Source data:
*** Begin section ***
(** X16: [GetCapabilities] returns, for every fuel from 3 on and with the
    same result, after at most three requests, each of them a POST of the
    [GetCapabilities] body to the device service URL of [addr], and
    dereferences no nil pointer. A list it returns is the one built from
    the capabilities that the payload of the last answer decodes to, and
    that answer held a body without fault. *)
Theorem GetCapabilities_returns
    (decodeCapabilities : list byte -> error + service.GetCapabilitiesResponse)
    (env : Env) (c : Client) (addr : string) (w : list Event) :
  exists c' evs res,
    (forall fuel, (3 <= fuel)%nat ->
                  service.GetCapabilities decodeCapabilities fuel env c addr w
                  = Some (c', evs ++ w, res))
    /\ (countEvents isSend evs <= 3)%nat
    /\ res <> service.Crash
    /\ (forall req, EvSend req ∈ evs -> requestOf (service.getCapabilitiesRequest addr) req)
    /\ (forall s, res = service.Ok s ->
        exists resp e b cap,
          transport env (sentRequests (evs ++ w)) = Some resp
          /\ Decode (Response_Body resp) = Some (e, None)
          /\ Envelope_Body e = Some b /\ Body_Fault b = None
          /\ Unmarshal decodeCapabilities b = inr cap
          /\ s = service.capabilityServices cap).
Proof.
  destruct (GetCapabilities_summary decodeCapabilities env c addr w)
    as (c' & evs & res & HG & Hrank & Hres & Hreq & Hok).
  exists c', evs, res. pose proof (rank_le c).
  split; [exact HG|]. split; [lia|]. split; [exact Hres|]. split; [exact Hreq | exact Hok].
Qed.

(** The case in which [GetServices] ends with its own call of [Do]. *)
Ltac ends_with_Do c1 evs1 res out1 HDo Hreq1 :=
  exists c1, evs1, res, c1, evs1, out1, [];
  split; [|split; [exact HDo|split; [reflexivity|split; [lia|split; [done|
    split; [exact Hreq1|split; [intros [?|?]; done|]]]]]]].

(** X17: [GetServices] returns, for every fuel from 3 on and with the same
    result, after at most four requests, all of them POSTs to the device
    service URL of [addr], and dereferences no nil pointer. Whatever it
    sends beyond the requests of its own call of [Do] follows a fault that
    [Do] returned as it is and whose lower-cased reason contains
    [unknown action] or [not implemented]: after any other error, an
    authorization failure included, nothing more is sent and the client is
    left as [Do] left it. A list it returns comes from the payload of the
    last answer, which held a body without fault: decoded as the services
    themselves, or as capabilities from which the list is built. *)
Theorem GetServices_returns (strings_ToLower : string -> string)
    (decodeServices : list byte -> error + service.Services)
    (decodeCapabilities : list byte -> error + service.GetCapabilitiesResponse)
    (env : Env) (c : Client) (addr : string) (w : list Event) :
  exists c' evs res c1 evs1 out1 evs2,
    (forall fuel, (3 <= fuel)%nat ->
                  service.GetServices strings_ToLower decodeServices decodeCapabilities
                                      fuel env c addr w
                  = Some (c', evs ++ w, res))
    /\ (forall fuel, (3 <= fuel)%nat ->
                     Do fuel env c (service.getServicesRequest addr) w
                     = Some (c1, evs1 ++ w, out1))
    /\ evs = evs2 ++ evs1
    /\ (countEvents isSend evs <= 4)%nat
    /\ res <> service.Crash
    /\ (forall req, EvSend req ∈ evs ->
                    Method req = "POST" /\ HTTPRequest_URL req = service.deviceURL addr)
    /\ (evs2 <> [] \/ c' <> c1 ->
        exists f, out1 = Fail (FaultError f)
                  /\ service.notImplemented strings_ToLower f = true)
    /\ (forall s, res = service.Ok s ->
        exists resp e b,
          transport env (sentRequests (evs ++ w)) = Some resp
          /\ Decode (Response_Body resp) = Some (e, None)
          /\ Envelope_Body e = Some b /\ Body_Fault b = None
          /\ (Unmarshal decodeServices b = inr s
              \/ exists cap, Unmarshal decodeCapabilities b = inr cap
                             /\ s = service.capabilityServices cap)).
Proof.
  destruct (Do_summary env (service.getServicesRequest addr) c w)
    as (c1 & evs1 & out1 & HDo & Hrank & Hout & Hreq & Hret).
  pose proof (rank_le c) as Hc. pose proof (rank_le c1) as Hc1.
  assert (forall req, EvSend req ∈ evs1 ->
                      Method req = "POST" /\ HTTPRequest_URL req = service.deviceURL addr)
    as Hreq1.
  { intros req Hin. destruct (Hreq req Hin) as (Hm & Hu & _). by split. }
  unfold service.GetServices in *.
  destruct out1 as [e|err|]; [| |done].
  - destruct (Hret e eq_refl) as ((resp & Ht & Hd) & b & Hb & Hf).
    destruct (Unmarshal decodeServices b) as [err|s] eqn:Hu.
    + ends_with_Do c1 evs1 (service.Err (Errorf "could not unmarshal response" err))
                   (Return e) HDo Hreq1.
      * intros fuel Hfuel. by rewrite HDo, Hb, Hu.
      * intros s' [=].
    + ends_with_Do c1 evs1 (service.Ok s) (Return e) HDo Hreq1.
      * intros fuel Hfuel. by rewrite HDo, Hb, Hu.
      * intros s' [= <-]. exists resp, e, b. eauto 10.
  - destruct (match err with
              | FaultError f => service.notImplemented strings_ToLower f
              | _ => false
              end) eqn:Hfall.
    + destruct err as [| | | | | | | |f]; try discriminate Hfall.
      destruct (GetCapabilities_summary decodeCapabilities env c1 addr (evs1 ++ w))
        as (c2 & evs2 & res2 & HG & Hrank2 & Hres2 & Hreq2 & Hok2).
      exists c2, (evs2 ++ evs1),
        (match res2 with
         | service.Err err2 =>
             service.Err (Errorf "could not get services via GetServices or GetCapabilities"
                                 err2)
         | _ => res2
         end), c1, evs1, (Fail (FaultError f)), evs2.
      split.
      { intros fuel Hfuel. rewrite HDo, Hfall, HG, <- app_assoc by exact Hfuel.
        by destruct res2. }
      split; [exact HDo|]. split; [reflexivity|].
      split; [rewrite countEvents_app; lia|].
      split; [by destruct res2|].
      split.
      { intros req Hin. apply elem_of_app in Hin as [Hin|Hin]; [|by apply Hreq1].
        destruct (Hreq2 req Hin) as (Hm & Hu & _). by split. }
      split; [intros _; by exists f|].
      intros s Hs. destruct res2 as [s2|err2|]; try discriminate Hs. injection Hs as <-.
      destruct (Hok2 s2 eq_refl) as (resp & e & b & cap & Ht & Hd & Hb & Hf & Hu & ->).
      rewrite <- app_assoc. exists resp, e, b. eauto 10.
    + ends_with_Do c1 evs1 (service.Err (Errorf "could not complete operation" err))
                   (Fail err) HDo Hreq1.
      * intros fuel Hfuel. rewrite HDo by exact Hfuel.
        destruct err; try reflexivity. by rewrite Hfall.
      * intros s' [=].
Qed.

(** The fallback at work: the device answers [GetServices] with a fault
    that says the action is not implemented, the client asks for the
    capabilities, and the list is built from them; two requests are sent. *)
Example GetServices_falls_back :
  exists c' w',
    service.GetServices ToLower (fun _ => inl ExternalError) (fun _ => inr mediaOnly) 3
      (serverEnv [responseNotImplemented; responsePayload]) (anonymousClient AuthModeNone)
      "192.168.0.64" []
    = Some (c', w', service.Ok [Some (service.mkService service.NamespaceMedia
                                        "http://192.168.0.64/onvif/media" 0 0)])
    /\ countEvents isSend w' = 2%nat.
Proof.
  eexists _, _. split; vm_compute; reflexivity.
Qed.

(** An authorization failure is no reason to fall back: one request, and
    the error is handed on. *)
Example GetServices_unauthorized :
  exists c' w' err,
    service.GetServices ToLower (fun _ => inl ExternalError) (fun _ => inr mediaOnly) 3
      (serverEnv [responseNotAuthorized; responsePayload]) (anonymousClient AuthModeNone)
      "192.168.0.64" []
    = Some (c', w', service.Err (Errorf "could not complete operation"
                                        (UnauthorizedError err)))
    /\ countEvents isSend w' = 1%nat.
Proof.
  eexists _, _, _. split; vm_compute; reflexivity.
Qed.

(** ** client.go: the client without authentication modes *)

Lemma client_prepare_spec env c r w :
  match client.prepare env c r w with
  | inl err =>
      Request_Body r = None \/ urlOK env (URL r) = false
      \/ (client.credentials c = true /\ randRead env (length w) = None)
  | inr req =>
      requestOf r req
      /\ (emitsElement "wsse:Security" (Payload req) <-> client.credentials c = true)
      /\ ~ (Request_Body r = None \/ urlOK env (URL r) = false
            \/ (client.credentials c = true /\ randRead env (length w) = None))
  end.
Proof.
  unfold client.prepare, NewSecurity.
  destruct (client.credentials c) eqn:Hc;
    [destruct (randRead env (length w)) as [src|] eqn:Hr; [|simpl; by eauto]|];
    (destruct (Request_Body r) as [buf|] eqn:Hb; [|simpl; by eauto]);
    (destruct (urlOK env (URL r)) eqn:Hu; [|simpl; by eauto]); cbn [negb Payload];
    (split; [by repeat split; eauto|]);
    (split; [rewrite Encode_Security; by split|]);
    intros [?|[?|[? ?]]]; congruence.
Qed.

(** X18: [Do] of client.go returns and dereferences no nil body. It sends
    at most one request, and none exactly when the body cannot be
    marshalled, the URL is rejected, or both credentials are set and the
    random source fails. The request is a POST of the envelope to the URL
    of [r], and it carries a security header exactly when both credentials
    are set. An envelope it returns has a body without fault, and is what
    the answer decodes to. *)
Theorem client_Do_once (strings_ToLower : string -> string) (env : Env)
    (c : client.Client) (r : Request) (w : list Event) :
  exists w' out,
    client.Do strings_ToLower env c r w = Some (w', out)
    /\ out <> Panic
    /\ (w' = w
        \/ exists req,
            w' = EvSend req :: w /\ requestOf r req
            /\ (emitsElement "wsse:Security" (Payload req) <-> client.credentials c = true))
    /\ (w' = w <->
        Request_Body r = None \/ urlOK env (URL r) = false
        \/ (client.credentials c = true /\ randRead env (length w) = None))
    /\ (forall e, out = Return e ->
        (exists resp, transport env (sentRequests w') = Some resp
                      /\ Decode (Response_Body resp) = Some (e, None))
        /\ exists b, Envelope_Body e = Some b /\ Body_Fault b = None).
Proof.
  unfold client.Do. pose proof (client_prepare_spec env c r w) as Hp.
  destruct (client.prepare env c r w) as [err0|req].
  { eexists _, _. split; [reflexivity|]. split; [done|]. split; [by left|].
    split; [by split|done]. }
  destruct Hp as (Hreq & Hsec & Hno).
  assert (forall out : Outcome,
             out <> Panic ->
             (forall e, out = Return e ->
                (exists resp, transport env (sentRequests (EvSend req :: w)) = Some resp
                              /\ Decode (Response_Body resp) = Some (e, None))
                /\ exists b, Envelope_Body e = Some b /\ Body_Fault b = None) ->
             exists w' out',
               Some (EvSend req :: w, out) = Some (w', out')
               /\ out' <> Panic
               /\ (w' = w
                   \/ exists req0,
                       w' = EvSend req0 :: w /\ requestOf r req0
                       /\ (emitsElement "wsse:Security" (Payload req0)
                           <-> client.credentials c = true))
               /\ (w' = w <->
                   Request_Body r = None \/ urlOK env (URL r) = false
                   \/ (client.credentials c = true /\ randRead env (length w) = None))
               /\ (forall e, out' = Return e ->
                     (exists resp, transport env (sentRequests w') = Some resp
                                   /\ Decode (Response_Body resp) = Some (e, None))
                     /\ exists b, Envelope_Body e = Some b /\ Body_Fault b = None)) as Hend.
  { intros out Hout Hret. exists (EvSend req :: w), out.
    split; [reflexivity|]. split; [exact Hout|].
    split; [right; by exists req|]. split; [|exact Hret].
    split; [|done]. intros H. apply (f_equal length) in H. simpl in H. lia. }
  destruct (transport env (sentRequests (EvSend req :: w))) as [resp|] eqn:Ht;
    [|by apply Hend].
  destruct (client.Debug c && BodyErr resp); [by apply Hend|].
  destruct (Decode_returns (Response_Body resp)) as (e & err & Hd & Hbody). rewrite Hd.
  destruct err as [err|]; [destruct (StatusCode resp =? 401)%Z; by apply Hend|].
  destruct (Envelope_Body e) as [b|] eqn:He; [|by destruct Hbody].
  destruct (Body_Fault b) as [fault|] eqn:Hf; [case_bool_decide; by apply Hend|].
  apply Hend; [done|]. intros e0 [= <-]. eauto 10.
Qed.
*** End section ***
AIM OF THE TASK: All lines above from the one with "HDo by exact Hfuel." to the one with "unfold client.prepare, NewSecurity.", inclusive, should be copied exactly, and no other lines.

YOUR RESPONSE:
      * intros fuel Hfuel. rewrite HDo by exact Hfuel.
        destruct err; try reflexivity. by rewrite Hfall.
      * intros s' [=].
Qed.

(** The fallback at work: the device answers [GetServices] with a fault
    that says the action is not implemented, the client asks for the
    capabilities, and the list is built from them; two requests are sent. *)
Example GetServices_falls_back :
  exists c' w',
    service.GetServices ToLower (fun _ => inl ExternalError) (fun _ => inr mediaOnly) 3
      (serverEnv [responseNotImplemented; responsePayload]) (anonymousClient AuthModeNone)
      "192.168.0.64" []
    = Some (c', w', service.Ok [Some (service.mkService service.NamespaceMedia
                                        "http://192.168.0.64/onvif/media" 0 0)])
    /\ countEvents isSend w' = 2%nat.
Proof.
  eexists _, _. split; vm_compute; reflexivity.
Qed.

(** An authorization failure is no reason to fall back: one request, and
    the error is handed on. *)
Example GetServices_unauthorized :
  exists c' w' err,
    service.GetServices ToLower (fun _ => inl ExternalError) (fun _ => inr mediaOnly) 3
      (serverEnv [responseNotAuthorized; responsePayload]) (anonymousClient AuthModeNone)
      "192.168.0.64" []
    = Some (c', w', service.Err (Errorf "could not complete operation"
                                        (UnauthorizedError err)))
    /\ countEvents isSend w' = 1%nat.
Proof.
  eexists _, _, _. split; vm_compute; reflexivity.
Qed.

(** ** client.go: the client without authentication modes *)

Lemma client_prepare_spec env c r w :
  match client.prepare env c r w with
  | inl err =>
      Request_Body r = None \/ urlOK env (URL r) = false
      \/ (client.credentials c = true /\ randRead env (length w) = None)
  | inr req =>
      requestOf r req
      /\ (emitsElement "wsse:Security" (Payload req) <-> client.credentials c = true)
      /\ ~ (Request_Body r = None \/ urlOK env (URL r) = false
            \/ (client.credentials c = true /\ randRead env (length w) = None))
  end.
Proof.
  unfold client.prepare, NewSecurity.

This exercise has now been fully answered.